# WORK TASK
Each record that follows must be reproduced exactly.

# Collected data

· · · ·

Lemma pad_zeros_digits p n : (0 < p)%nat → 0 ≤ n < 10 ^ Z.of_nat p →
  let l := pad_zeros p (show_bytes n) in zlen l = Z.of_nat p ∧ digits_Z l = n ∧ Forall (λ b, is_digit b = true) l.
Proof.
  intros Hp Hn l. unfold l, pad_zeros. pose proof (show_bytes_digits n ltac:(lia)) as [_ Hd].
  assert (length (show_bytes n) <= p)%nat as Hl by (unfold show_bytes, dec_nat; replace (n <? 0) with false by lia; by apply dec_digits_len).
  split_and!.
  - unfold zlen. rewrite length_app, length_replicate. lia.
  - rewrite digits_Z_app, (show_digits_Z n) by lia. enough (∀ k, digits_Z (replicate k 48) = 0) as -> by lia.
    induction k as [|k IH]; [done|]. exact IH.
  - apply Forall_app. split; [by apply Forall_replicate|done].
Qed.

Lemma digit_lower l k : Forall (λ b, is_digit b = true) l → l ≠ [] → ∃ b m, l ++ k = b :: m ∧ is_digit b = true.
Proof. intros H Hl. destruct l as [|b l]; [done|]. apply Forall_cons in H as [H _]. by exists b, (l ++ k). Qed.

(** A decimal of digits, a point if any, and digits. *)
Lemma parse_decimal (s : bool) ip fp (p : nat) : Forall (λ b, is_digit b = true) ip → ip ≠ [] → Forall (λ b, is_digit b = true) fp →
  (p = O → fp = []) →
  parse_f64 ((if s then [45] else []) ++ ip ++ match p with O => [] | S _ => 46 :: fp end) = Some (f_of_decimal s (digits_Z (ip ++ fp)) (0 - zlen fp)).
Proof.
  intros Hi Hn Hf Hp. set (t := ip ++ _). destruct (digit_lower ip (match p with O => [] | S _ => 46 :: fp end) Hi Hn) as (b & m & Ht & Hb). fold t in Ht.
  assert (take_sign ((if s then [45] else []) ++ t) = (s, t)) as Es.
  { destruct s; [done|]. cbn [app]. rewrite Ht. unfold is_digit in Hb. unfold take_sign.
    destruct (decide (b = 45)) as [->|]; [done|]. destruct (decide (b = 43)) as [->|]; [done|].
    destruct b as [|b|b]; [done| |done]. repeat (destruct b as [b|b|]; try done). }
  unfold parse_f64. rewrite Es.
  assert (∀ c w, is_digit c = false → to_lower <$> t ≠ c :: w) as Hlow.
  { intros c w Hc E. rewrite Ht in E. cbn [fmap list_fmap] in E. injection E as E _. rewrite <- E in Hc. unfold to_lower, is_digit in *.
    replace (is_upper b) with false in Hc by (unfold is_upper; lia). lia. }
  rewrite !bool_decide_false by (apply Hlow; reflexivity). cbn [orb].
  assert (span_digits t = (ip, match p with O => [] | S _ => 46 :: fp end)) as ->.
  { apply span_digits_app; [done|]. intros x. by destruct p; [|intros [= <-]]. }
  destruct p as [|p].
  - rewrite (Hp eq_refl), !app_nil_r. by destruct ip.
  - pose proof (span_digits_app fp [] Hf ltac:(done)) as Hs. rewrite app_nil_r in Hs. rewrite Hs.
    destruct (ip ++ fp) as [|d ds] eqn:E; [by destruct ip|]. reflexivity.
Qed.

(** The decimal [p] places show of a finite number, as a sign and the digits. *)
Definition fixed_of (p : nat) (x : f64) : option (bool * Z) :=
  match x with
  | S754_zero s => Some (s, 0)
  | S754_finite s m e =>
      Some (s, if 0 <=? e then div_half_even (Zpos m * 2 ^ e * 10 ^ Z.of_nat p) 1 else div_half_even (Zpos m * 10 ^ Z.of_nat p) (2 ^ (- e)))
  | _ => None
  end.

(** The number those digits stand for. *)
Definition printed (p : nat) (x : f64) : f64 := match fixed_of p x with Some (s, n) => f_of_decimal s n (- Z.of_nat p) | None => x end.

Lemma div_half_even_nonneg n d : 0 ≤ n → 0 < d → 0 ≤ div_half_even n d.
Proof.
  intros Hn Hd. unfold div_half_even. pose proof (Z.div_pos n d Hn Hd).
  repeat match goal with |- context [if ?b then _ else _] => destruct b end; lia.
Qed.

Lemma fmt_digits p v s : 0 ≤ v →
  let t := (if s : bool then [45] else []) ++ show_bytes (v / 10 ^ Z.of_nat p) ++ match p with O => [] | S _ => 46 :: pad_zeros p (show_bytes (v mod 10 ^ Z.of_nat p)) end in
  Forall (λ b, 45 ≤ b < 58) t ∧ t ≠ [] ∧ parse_f64 t = Some (f_of_decimal s v (- Z.of_nat p)).
Proof.
  intros Hv. pose proof (Z.pow_pos_nonneg 10 (Z.of_nat p) ltac:(lia) ltac:(lia)) as Hp.
  pose proof (Z.div_pos v _ Hv Hp) as Hq. pose proof (Z.mod_pos_bound v _ Hp) as Hr.
  pose proof (show_bytes_digits _ Hq) as [Hn Hd]. cbv zeta.
  assert (∀ l, Forall (λ b, is_digit b = true) l → Forall (λ b, 45 ≤ b < 58) l) as Hdig.
  { intros l H. eapply Forall_impl; [exact H|]. intros b Hb. unfold is_digit in Hb. lia. }
  destruct p as [|p].
  - split_and!.
    + apply Forall_app. split; [destruct s; repeat constructor; lia|]. rewrite app_nil_r. by apply Hdig.
    + destruct s; [done|]. by destruct (show_bytes _).
    + rewrite (parse_decimal s _ [] 0) by done. rewrite app_nil_r, show_digits_Z by done. change (10 ^ Z.of_nat 0) with 1.
      by rewrite Z.div_1_r.
  - destruct (pad_zeros_digits (S p) (v mod 10 ^ Z.of_nat (S p)) ltac:(lia) Hr) as (Hl & Hz & Hf). split_and!.
    + apply Forall_app. split; [destruct s; repeat constructor; lia|]. apply Forall_app. split; [by apply Hdig|].
      constructor; [lia|by apply Hdig].
    + destruct s; [done|]. by destruct (show_bytes _).
    + rewrite (parse_decimal s _ _ (S p)) by done. rewrite digits_Z_app, show_digits_Z, Hl, Hz by done. do 2 f_equal.
      pose proof (Z.div_mod v (10 ^ Z.of_nat (S p)) ltac:(lia)). lia.
Qed.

· · · ·

# TASK SOLUTION
Lemma pad_zeros_digits p n : (0 < p)%nat → 0 ≤ n < 10 ^ Z.of_nat p →
  let l := pad_zeros p (show_bytes n) in zlen l = Z.of_nat p ∧ digits_Z l = n ∧ Forall (λ b, is_digit b = true) l.
Proof.
  intros Hp Hn l. unfold l, pad_zeros. pose proof (show_bytes_digits n ltac:(lia)) as [_ Hd].
  assert (length (show_bytes n) <= p)%nat as Hl by (unfold show_bytes, dec_nat; replace (n <? 0) with false by lia; by apply dec_digits_len).
  split_and!.
  - unfold zlen. rewrite length_app, length_replicate. lia.
  - rewrite digits_Z_app, (show_digits_Z n) by lia. enough (∀ k, digits_Z (replicate k 48) = 0) as -> by lia.
    induction k as [|k IH]; [done|]. exact IH.
  - apply Forall_app. split; [by apply Forall_replicate|done].
Qed.

Lemma digit_lower l k : Forall (λ b, is_digit b = true) l → l ≠ [] → ∃ b m, l ++ k = b :: m ∧ is_digit b = true.
Proof. intros H Hl. destruct l as [|b l]; [done|]. apply Forall_cons in H as [H _]. by exists b, (l ++ k). Qed.

(** A decimal of digits, a point if any, and digits. *)
Lemma parse_decimal (s : bool) ip fp (p : nat) : Forall (λ b, is_digit b = true) ip → ip ≠ [] → Forall (λ b, is_digit b = true) fp →
  (p = O → fp = []) →
  parse_f64 ((if s then [45] else []) ++ ip ++ match p with O => [] | S _ => 46 :: fp end) = Some (f_of_decimal s (digits_Z (ip ++ fp)) (0 - zlen fp)).
Proof.
  intros Hi Hn Hf Hp. set (t := ip ++ _). destruct (digit_lower ip (match p with O => [] | S _ => 46 :: fp end) Hi Hn) as (b & m & Ht & Hb). fold t in Ht.
  assert (take_sign ((if s then [45] else []) ++ t) = (s, t)) as Es.
  { destruct s; [done|]. cbn [app]. rewrite Ht. unfold is_digit in Hb. unfold take_sign.
    destruct (decide (b = 45)) as [->|]; [done|]. destruct (decide (b = 43)) as [->|]; [done|].
    destruct b as [|b|b]; [done| |done]. repeat (destruct b as [b|b|]; try done). }
  unfold parse_f64. rewrite Es.
  assert (∀ c w, is_digit c = false → to_lower <$> t ≠ c :: w) as Hlow.
  { intros c w Hc E. rewrite Ht in E. cbn [fmap list_fmap] in E. injection E as E _. rewrite <- E in Hc. unfold to_lower, is_digit in *.
    replace (is_upper b) with false in Hc by (unfold is_upper; lia). lia. }
  rewrite !bool_decide_false by (apply Hlow; reflexivity). cbn [orb].
  assert (span_digits t = (ip, match p with O => [] | S _ => 46 :: fp end)) as ->.
  { apply span_digits_app; [done|]. intros x. by destruct p; [|intros [= <-]]. }
  destruct p as [|p].
  - rewrite (Hp eq_refl), !app_nil_r. by destruct ip.
  - pose proof (span_digits_app fp [] Hf ltac:(done)) as Hs. rewrite app_nil_r in Hs. rewrite Hs.
    destruct (ip ++ fp) as [|d ds] eqn:E; [by destruct ip|]. reflexivity.
Qed.

(** The decimal [p] places show of a finite number, as a sign and the digits. *)
Definition fixed_of (p : nat) (x : f64) : option (bool * Z) :=
  match x with
  | S754_zero s => Some (s, 0)
  | S754_finite s m e =>
      Some (s, if 0 <=? e then div_half_even (Zpos m * 2 ^ e * 10 ^ Z.of_nat p) 1 else div_half_even (Zpos m * 10 ^ Z.of_nat p) (2 ^ (- e)))
  | _ => None
  end.

(** The number those digits stand for. *)
Definition printed (p : nat) (x : f64) : f64 := match fixed_of p x with Some (s, n) => f_of_decimal s n (- Z.of_nat p) | None => x end.

Lemma div_half_even_nonneg n d : 0 ≤ n → 0 < d → 0 ≤ div_half_even n d.
Proof.
  intros Hn Hd. unfold div_half_even. pose proof (Z.div_pos n d Hn Hd).
  repeat match goal with |- context [if ?b then _ else _] => destruct b end; lia.
Qed.

Lemma fmt_digits p v s : 0 ≤ v →
  let t := (if s : bool then [45] else []) ++ show_bytes (v / 10 ^ Z.of_nat p) ++ match p with O => [] | S _ => 46 :: pad_zeros p (show_bytes (v mod 10 ^ Z.of_nat p)) end in
  Forall (λ b, 45 ≤ b < 58) t ∧ t ≠ [] ∧ parse_f64 t = Some (f_of_decimal s v (- Z.of_nat p)).
Proof.
  intros Hv. pose proof (Z.pow_pos_nonneg 10 (Z.of_nat p) ltac:(lia) ltac:(lia)) as Hp.
  pose proof (Z.div_pos v _ Hv Hp) as Hq. pose proof (Z.mod_pos_bound v _ Hp) as Hr.
  pose proof (show_bytes_digits _ Hq) as [Hn Hd]. cbv zeta.
  assert (∀ l, Forall (λ b, is_digit b = true) l → Forall (λ b, 45 ≤ b < 58) l) as Hdig.
  { intros l H. eapply Forall_impl; [exact H|]. intros b Hb. unfold is_digit in Hb. lia. }
  destruct p as [|p].
  - split_and!.
    + apply Forall_app. split; [destruct s; repeat constructor; lia|]. rewrite app_nil_r. by apply Hdig.
    + destruct s; [done|]. by destruct (show_bytes _).
    + rewrite (parse_decimal s _ [] 0) by done. rewrite app_nil_r, show_digits_Z by done. change (10 ^ Z.of_nat 0) with 1.
      by rewrite Z.div_1_r.
  - destruct (pad_zeros_digits (S p) (v mod 10 ^ Z.of_nat (S p)) ltac:(lia) Hr) as (Hl & Hz & Hf). split_and!.
    + apply Forall_app. split; [destruct s; repeat constructor; lia|]. apply Forall_app. split; [by apply Hdig|].
      constructor; [lia|by apply Hdig].
    + destruct s; [done|]. by destruct (show_bytes _).
    + rewrite (parse_decimal s _ _ (S p)) by done. rewrite digits_Z_app, show_digits_Z, Hl, Hz by done. do 2 f_equal.
      pose proof (Z.div_mod v (10 ^ Z.of_nat (S p)) ltac:(lia)). lia.
Qed.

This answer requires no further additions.